La nature imprévisible des évènements et le côté romanesque des situations éveillent bientôt chez elle une certaine sensation d’allégresse. Grisée par la confiance que lui porte Délysia et la considération que lui témoignent ses amis, Miss Pettigrew gagne peu à peu en assurance et en audace. Au contact de Miss Lafosse et de ses proches, l’honnête et droite gouvernante sent ainsi toutes ses années de sagesse et de vertu peu à peu s’envoler. Ses principes rigides cèdent, balayés par l’ivresse du moment présent et la soif d’aventure.

« Elle s’efforça pourtant d’imposer silence à la voix intérieure. Elle avait tellement envie de sortir avec Miss Lafosse, ce soir-là ; de voir une boîte de nuit, de participer aux divertissements du monde où l’on s’amuse ! Honnête et droite, elle sentait bien qu’elle avait renoncé à tous les principes moraux qui la guidaient jusque-là. En quelques heures, au premier assaut de la tentation, elle avait cédé. Tant d’années de sagesse et vertu, envolées au premier souffle ! » p134

« Brusquement, elle se tut. Elle n’avait pas encore cinquante ans, mais un jour elle les aurait ; sans foyer, sans amis, sans mari, sans enfants… Elle avait mené une existence d’ascète, une vie honorable, sans aventures, et qui ne laisserait guère de souvenirs. Le jour où Miss Lafosse aurait cinquante ans, si elle n’avait ni foyer, ni famille, que ferait-elle ? Du moins aurait-elle des souvenirs, et quels souvenirs ! » p157

___Avec Miss Lafosse, Miss Pettigrew goûte à un genre nouveau d’existence. Loin du sentier de la vertu qu’elle s’était jusque-là efforcée de suivre, la gouvernante découvre une nouvelle façon d’appréhender la vie. D’abord déroutée par l’accueil chaleureux qui lui est réservé et surprise de se voir si rapidement adoptée par le cercle d’amis de Délysia, Miss Pettigrew ne tarde pourtant pas à prendre goût à cette vie peu conventionnelle. Au contact du cercle d’amis de Miss Lafosse, ses préjugés tombent et ses certitudes s’érodent. Et l’idée de devoir bientôt quitter cette société bouillonnante et insouciante devient pour elle un véritable déchirement.
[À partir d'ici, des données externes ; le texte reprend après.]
Lemma length_byte_encode f d : length f = N → length (byte_encode f d) = (32 * d)%nat.
Proof.
  intros Hf. unfold byte_encode. rewrite length_map, (chunks_pieces 8 (32 * d)), length_pieces; [done|lia|].
  rewrite length_coeff_bits, Hf. unfold N. lia.
Qed.

Lemma bits_of_byte_encode f d : length f = N → bits_of_bytes (byte_encode f d) = concat (map (bits_of d) f).
Proof.
  intros Hf. apply (bits_of_bytes_chunks _ (32 * d)). rewrite length_coeff_bits, Hf. unfold N. lia.
Qed.

Lemma decode_modulus_le d : (d ≤ 12)%nat → 0 < decode_modulus d ≤ 2 ^ Z.of_nat d.
Proof.
  intros Hd. unfold decode_modulus. destruct (Nat.ltb_spec d 12).
  - split; [apply Z.pow_pos_nonneg; lia | lia].
  - replace d with 12%nat by lia. unfold Q. simpl. lia.
Qed.

Lemma byte_decode_encode f d rest :
  (d ≤ 12)%nat → length f = N → Forall (λ x, 0 ≤ x < decode_modulus d) f →
  byte_decode (byte_encode f d ++ rest) d = f.
Proof.
  intros Hd Hf Hr. pose proof (decode_modulus_le d Hd) as Hm. rewrite byte_decode_pieces.
  replace (bits_of_bytes (byte_encode f d ++ rest))
    with (concat (map (bits_of d) f) ++ bits_of_bytes rest)
    by (rewrite <- bits_of_byte_encode by done; unfold bits_of_bytes; by rewrite map_app, concat_app).
  rewrite pieces_concat by (rewrite ?length_map; auto; apply Forall_map_all, length_bits_of).
  rewrite map_map. rewrite <- (map_id f) at 2. apply map_ext_Forall.
  eapply list.Forall_impl; [exact Hr|]. intros x Hx. cbn beta in Hx.
  by rewrite value_of_bits_of, (Z.mod_small x), Z.mod_small by lia.
Qed.

Lemma byte_encode_decode b d :
  (d < 12)%nat → length b = (32 * d)%nat → byte_encode (byte_decode b d) d = b.
Proof.
  intros Hd Hb. unfold byte_encode. rewrite byte_decode_pieces, map_map.
  assert (Hl : length (bits_of_bytes b) = (N * d)%nat) by (rewrite length_bits_bytes, Hb; unfold N; lia).
  replace (map (λ x, bits_of d (value_of_bits x mod decode_modulus d)) (pieces d N (bits_of_bytes b)))
    with (pieces d N (bits_of_bytes b)).
  - rewrite concat_pieces by done. unfold bits_of_bytes.
    rewrite (chunks_pieces 8 (32 * d)) by (try lia; fold (bits_of_bytes b); rewrite length_bits_bytes; lia).
    rewrite <- (app_nil_r (concat _)), pieces_concat by
      (rewrite ?length_map; auto; apply Forall_map_all; intros; apply length_bits_of).
    rewrite map_map. rewrite <- (map_id b) at 2. apply map_ext. apply byte_bits.
  - rewrite <- (map_id (pieces _ _ _)) at 1. apply map_ext_Forall.
    eapply list.Forall_impl; [by apply pieces_lengths|]. intros p Hp. cbn beta in Hp.
    unfold decode_modulus. destruct (Nat.ltb_spec d 12); [|lia].
    pose proof (value_of_bits_range p). rewrite Hp in H0. rewrite Z.mod_small by done.
    rewrite <- Hp. symmetry. apply bits_of_value.
Qed.

(** The polynomials of a vector, encoded one after the other. *)
Lemma decode_blocks d ts rest :
  (d ≤ 12)%nat → Forall (λ t, length t = N ∧ Forall (λ x, 0 ≤ x < decode_modulus d) t) ts →
  map (λ i, byte_decode (slice (32 * d * i) (32 * d * (i + 1)) (concat (map (λ t, byte_encode t d) ts) ++ rest)) d)
    (seq 0 (length ts)) = ts.
Proof.
  intros Hd Hts. set (L := (32 * d)%nat).
  assert (E : pieces L (length ts) (concat (map (λ t, byte_encode t d) ts) ++ rest) = map (λ t, byte_encode t d) ts).
  { apply pieces_concat; [|by rewrite length_map]. apply Forall_fmap. eapply list.Forall_impl; [exact Hts|].
    intros t [Ht _]. unfold compose. by apply length_byte_encode. }
  transitivity (map (λ p, byte_decode p d) (pieces L (length ts) (concat (map (λ t, byte_encode t d) ts) ++ rest))).
  - unfold pieces. rewrite map_map. apply map_ext. intros i. unfold slice. do 2 f_equal; [lia|]. f_equal. lia.
  - rewrite E, map_map. rewrite <- (map_id ts) at 2. apply map_ext_Forall.
    eapply list.Forall_impl; [exact Hts|]. intros t [Ht Hr]. cbn beta.
    rewrite <- (app_nil_r (byte_encode t d)). by apply byte_decode_encode.
Qed.

(** ** Compression *)

Definition compress_ok (d : nat) (x : Z) : bool :=
  let e := reduce (decompress (compress x d) d - x) in
  let bound := 2 ^ (11 - Z.of_nat d) in (e <=? bound) || (Q - bound <=? e).

Lemma compress_range x d : 0 ≤ compress x d < 2 ^ Z.of_nat d.
Proof.
  unfold compress. replace (2 ^ Z.of_nat d - 1) with (Z.ones (Z.of_nat d)) by (rewrite Z.ones_equiv; lia).
  rewrite Z.land_ones by lia. apply Z.mod_pos_bound. lia.
Qed.

Lemma bounded_all (P : Z → bool) n x :
  forallb P (map Z.of_nat (seq 0 n)) = true → 0 ≤ x < Z.of_nat n → P x = true.
Proof.
  intros H Hx. rewrite forallb_forall in H. apply H. apply in_map_iff. exists (Z.to_nat x).
  split; [lia|]. apply in_seq. lia.
Qed.

Lemma compress_error d x : d = 1%nat ∨ d = 4%nat ∨ d = 10%nat → 0 ≤ x < Q → compress_ok d x = true.
Proof.
  intros Hd Hx. apply (bounded_all _ 3329); [|exact Hx].
  destruct Hd as [-> | [-> | ->]]; vm_compute; reflexivity.
Qed.

(** A message bit survives a noise below a quarter of [Q]. *)
Definition noise_ok (n : Z) : bool := (n <=? 831) || (Q - 832 <=? n).

Lemma bit_survives b n :
  0 ≤ b < 2 → 0 ≤ n < Q → noise_ok n = true → compress (reduce (decompress b 1 + n)) 1 = b.
Proof.
  intros Hb Hn Hok.
  assert (H : implb (noise_ok n) (compress (reduce (decompress b 1 + n)) 1 =? b) = true).
  { apply (bounded_all (λ n, implb (noise_ok n) (compress (reduce (decompress b 1 + n)) 1 =? b)) 3329); [|exact Hn].
    assert (b = 0 ∨ b = 1) as [-> | ->] by lia; vm_compute; reflexivity. }
  rewrite Hok in H. by apply Z.eqb_eq in H.
Qed.

(** ** Polynomial algebra in the transformed domain *)

Lemma length_poly_add a b : length a = N → length b = N → length (poly_add a b) = N.
Proof. intros. unfold poly_add. rewrite length_zip_with. lia. Qed.
Lemma length_poly_sub a b : length a = N → length b = N → length (poly_sub a b) = N.
Proof. intros. unfold poly_sub. rewrite length_zip_with. lia. Qed.
Lemma poly_add_lin a b : veq (poly_add a b) (lin 1 a b).
Proof. apply veq_zip_with. intros x y. mod_ring. Qed.
Lemma poly_sub_lin a b : veq (poly_sub a b) (lin (-1) a b).
Proof. apply veq_zip_with. intros x y. mod_ring. Qed.
Lemma Forall_zip_with_all {A B C} (P : C → Prop) (f : A → B → C) l k :
  (∀ x y, P (f x y)) → Forall P (zip_with f l k).
Proof. intros H. revert k. induction l as [|x l IH]; intros [|y k]; constructor; auto. Qed.
Lemma reduced_poly_add a b : reduced Q (poly_add a b).
Proof. apply Forall_zip_with_all. intros. apply reduce_range. Qed.
Lemma reduced_poly_sub a b : reduced Q (poly_sub a b).
Proof. apply Forall_zip_with_all. intros. apply reduce_range. Qed.

Lemma ev_add g a b : length a = length b → peq (ev g (poly_add a b)) (padd (ev g a) (ev g b)).
Proof.
  intros H. etransitivity; [apply ev_proper, poly_add_lin|]. rewrite ev_lin by done.
  split; apply cong_of_eq; simpl; ring.
Qed.
Lemma ev_sub g a b : length a = length b → peq (ev g (poly_sub a b)) (padd (ev g a) (pscale (-1) (ev g b))).
Proof. intros H. etransitivity; [apply ev_proper, poly_sub_lin|]. by rewrite ev_lin by done. Qed.

Lemma pget_lin c a b i : length a = N → length b = N → (i < 128)%nat →
  pget (lin c a b) i = padd (pget a i) (pscale c (pget b i)).
Proof.
  intros Ha Hb Hi. unfold pget. rewrite !(lookup_total_lin c a b N) by (unfold N in *; lia). done.
Qed.
Lemma pget_add a b i : length a = N → length b = N → (i < 128)%nat →
  peq (pget (poly_add a b) i) (padd (pget a i) (pget b i)).
Proof.
  intros Ha Hb Hi. etransitivity; [apply pget_proper, poly_add_lin|]. rewrite pget_lin by done.
  split; apply cong_of_eq; simpl; ring.
Qed.
Lemma pget_zero i : (i < 128)%nat → pget ZERO_POLY i = (0, 0).
Proof.
  intros Hi. unfold pget, ZERO_POLY.
  rewrite !lookup_total_replicate_2 by (unfold N; lia). done.
Qed.

(** A dot product, read at one of the 128 factors. *)
Definition psum (ps : list (Z * Z)) : Z * Z := fold_left padd ps (0, 0).
(* ===== verification/MldsaRound.v ===== *)
(** * Rounding and hints of ML-DSA

    Rounding to high and low bits, and what a hint recovers. *)

From S2P Require Import Prelude Ntt Keccak Mldsa MldsaFacts.
#[local] Open Scope ntt_scope.

Definition ALPHA : Z := 523776.
Lemma alpha_eq : 2 * GAMMA2 = ALPHA.
Proof. reflexivity. Qed.

(** [r1] and [r0] recompose [r], up to one multiple of [Q] in the corner. *)
Definition decomposed (r r1 r0 : Z) : Prop :=
  0 ≤ r1 < 16 ∧
  ((r = r1 * ALPHA + r0 ∧ - GAMMA2 < r0 ≤ GAMMA2) ∨ (r1 = 0 ∧ r = Q + r0 ∧ - GAMMA2 ≤ r0 < 0)).

Lemma decompose_spec r : decomposed (r mod Q) (high_bits r) (low_bits r).
Proof.
  unfold high_bits, low_bits, decompose. pose proof (mod_Q_range r) as Hr. revert Hr.
  generalize (r mod Q). clear r. intros r Hr. rewrite alpha_eq. change GAMMA2 with 261888.
  rewrite Z.rem_mod_nonneg by (unfold ALPHA; lia).
  pose proof (Z.div_mod r ALPHA ltac:(discriminate)) as Hd. pose proof (Z.mod_pos_bound r ALPHA ltac:(reflexivity)) as Hm.
  revert Hd Hm. generalize (r / ALPHA) (r mod ALPHA). unfold ALPHA, Q in *. intros k m Hd Hm.
  unfold decomposed. change GAMMA2 with 261888. unfold ALPHA, Q.
  destruct (Z.ltb_spec 261888 m) as [Hlt|Hge].
  - destruct (Z.eqb_spec (r - (m - 523776)) (8380417 - 1)) as [E|E]; cbn [fst snd].
    + split; [lia|]. right. lia.
    + replace (r - (m - 523776)) with ((k + 1) * 523776) by lia. rewrite Z.quot_mul by lia.
      split; [lia|]. left. lia.
  - destruct (Z.eqb_spec (r - m) (8380417 - 1)) as [E|E]; cbn [fst snd].
    + split; [lia|]. right. lia.
    + replace (r - m) with (k * 523776) by lia. rewrite Z.quot_mul by lia. split; [lia|]. left. lia.
Qed.

Lemma decompose_cong r r' : r ≡[Q] r' → decompose r = decompose r'.
Proof. intros H. unfold decompose. unfold cong in H. by rewrite H. Qed.
Lemma high_bits_cong r r' : r ≡[Q] r' → high_bits r = high_bits r'.
Proof. intros H. unfold high_bits. by rewrite (decompose_cong r r'). Qed.
Lemma low_bits_cong r r' : r ≡[Q] r' → low_bits r = low_bits r'.
Proof. intros H. unfold low_bits. by rewrite (decompose_cong r r'). Qed.

(** A change of [z] in the argument, at the level of representatives. *)
Lemma mod_shift r z : Z.abs z < Q → ∃ e, (e = -1 ∨ e = 0 ∨ e = 1) ∧ (r + z) mod Q = r mod Q + z + e * Q.
Proof.
  intros Hz. pose proof (mod_Q_range r) as Hr. pose proof (mod_Q_range (r + z)) as Hr'.
  rewrite <- Zplus_mod_idemp_l in *. revert Hr Hr'. generalize (r mod Q). intros s Hs Hs'.
  exists (- ((s + z) / Q)). pose proof (Z.div_mod (s + z) Q ltac:(discriminate)) as Hd.
  revert Hd Hs'. generalize ((s + z) / Q) ((s + z) mod Q). intros k m Hd Hm.
  split; [|lia]. assert (-1 ≤ k ≤ 1) by (unfold Q in *; lia). lia.
Qed.

(** Small changes below the rounding bound keep the high bits. *)
Lemma high_bits_stable u v :
  Z.abs v ≤ BETA → Z.abs (low_bits u) < GAMMA2 - BETA → high_bits (u + v) = high_bits u.
Proof.
  intros Hv Hl. change BETA with 196 in *. change GAMMA2 with 261888 in *.
  pose proof (decompose_spec u) as Hu. pose proof (decompose_spec (u + v)) as Hw.
  destruct (mod_shift u v) as (e & He & E); [unfold Q; lia|]. rewrite E in Hw. clear E.
  revert Hu Hw Hl. generalize (high_bits u) (low_bits u) (high_bits (u + v)) (low_bits (u + v)) (u mod Q).
  intros u1 u0 w1 w0 r. unfold decomposed. change GAMMA2 with 261888. unfold ALPHA, Q. lia.
Qed.

(** The hint gives back the high bits of the changed argument. *)
Lemma use_make_hint z r : Z.abs z < GAMMA2 → use_hint (make_hint z r) r = high_bits (r + z).
Proof.
  intros Hz. unfold make_hint.
  rewrite (high_bits_cong (add_mod (r mod Q) (z mod Q)) (r + z)) by (by rewrite add_mod_cong, !mod_cong).
  unfold use_hint. change (Z.quot (Q - 1) (2 * GAMMA2)) with 16.
  rewrite (surjective_pairing (decompose r)). fold (high_bits r) (low_bits r).
  pose proof (decompose_spec r) as Hu. pose proof (decompose_spec (r + z)) as Hw. change GAMMA2 with 261888 in *.
  destruct (mod_shift r z) as (e & He & E); [unfold Q; lia|]. rewrite E in Hw. clear E.
  revert Hu Hw. generalize (high_bits r) (low_bits r) (high_bits (r + z)) (low_bits (r + z)) (r mod Q).
  intros u1 u0 w1 w0 s. unfold decomposed. change GAMMA2 with 261888. unfold ALPHA, Q. intros Hu Hw.
  destruct (Z.eqb_spec u1 w1) as [Ee|En]; cbn [negb]; [lia|].
  destruct (Z.ltb_spec 0 u0) as [Hp|Hn].
  - assert (w1 = u1 + 1 ∨ (w1 = 0 ∧ u1 = 15)) as [-> | [-> ->]] by lia; [|reflexivity].
    apply Z.rem_small. lia.
  - assert (w1 = u1 - 1 ∨ (w1 = 15 ∧ u1 = 0)) as [-> | [-> ->]] by lia; [|reflexivity].
    apply Z.mod_small. lia.
Qed.

(** The split of [t] into [t1 * 2 ^ 13 + t0]. *)
Lemma power2round_spec r :
  let '(r1, r0) := power2round r in
  r1 * 2 ^ D + r0 = r mod Q ∧ - 2 ^ (D - 1) < r0 ≤ 2 ^ (D - 1) ∧ 0 ≤ r1 < 2 ^ 10.
Proof.
  unfold power2round. pose proof (mod_Q_range r) as Hr. revert Hr. generalize (r mod Q). intros s Hs.
  change (2 ^ (D - 1)) with 4096. change (2 ^ D) with 8192. change D with 13.
  rewrite Z.shiftr_div_pow2, Z.shiftl_mul_pow2 by lia. change (2 ^ 13) with 8192. change (2 ^ 10) with 1024.
  pose proof (Z.div_mod (s + 4096 - 1) 8192 ltac:(discriminate)) as Hd.
  pose proof (Z.mod_pos_bound (s + 4096 - 1) 8192 ltac:(reflexivity)) as Hm.
  revert Hd Hm. generalize ((s + 4096 - 1) / 8192) ((s + 4096 - 1) mod 8192). unfold Q in *. intros k m. lia.
Qed.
« Jamais personne ne lui avait parlé comme ces gens-là, qui ouvraient leur coeur au premier mot et qui, surtout, la regardaient, non comme une étrangère dont on se méfie, mais comme un membre du clan. Ils l’adoptaient, quoi. Ils l’adoptaient d’emblée. C’étaient des gens qui ne s’intéressaient ni à votre rang social, ni à votre famille, ni à l’importance de votre compte en banque. Ils vous voyaient : « Bonjour, comment allez-vous ? » Et ça venait du fond du coeur. On communiquait avec ces gens-là, on ne se sentait pas seul. Miss Pettigrew ne se sentait plus seule et, en même temps, elle s’apercevait qu’elle l’avait été, jusque-là, à un point qu’elle n’imaginait même pas.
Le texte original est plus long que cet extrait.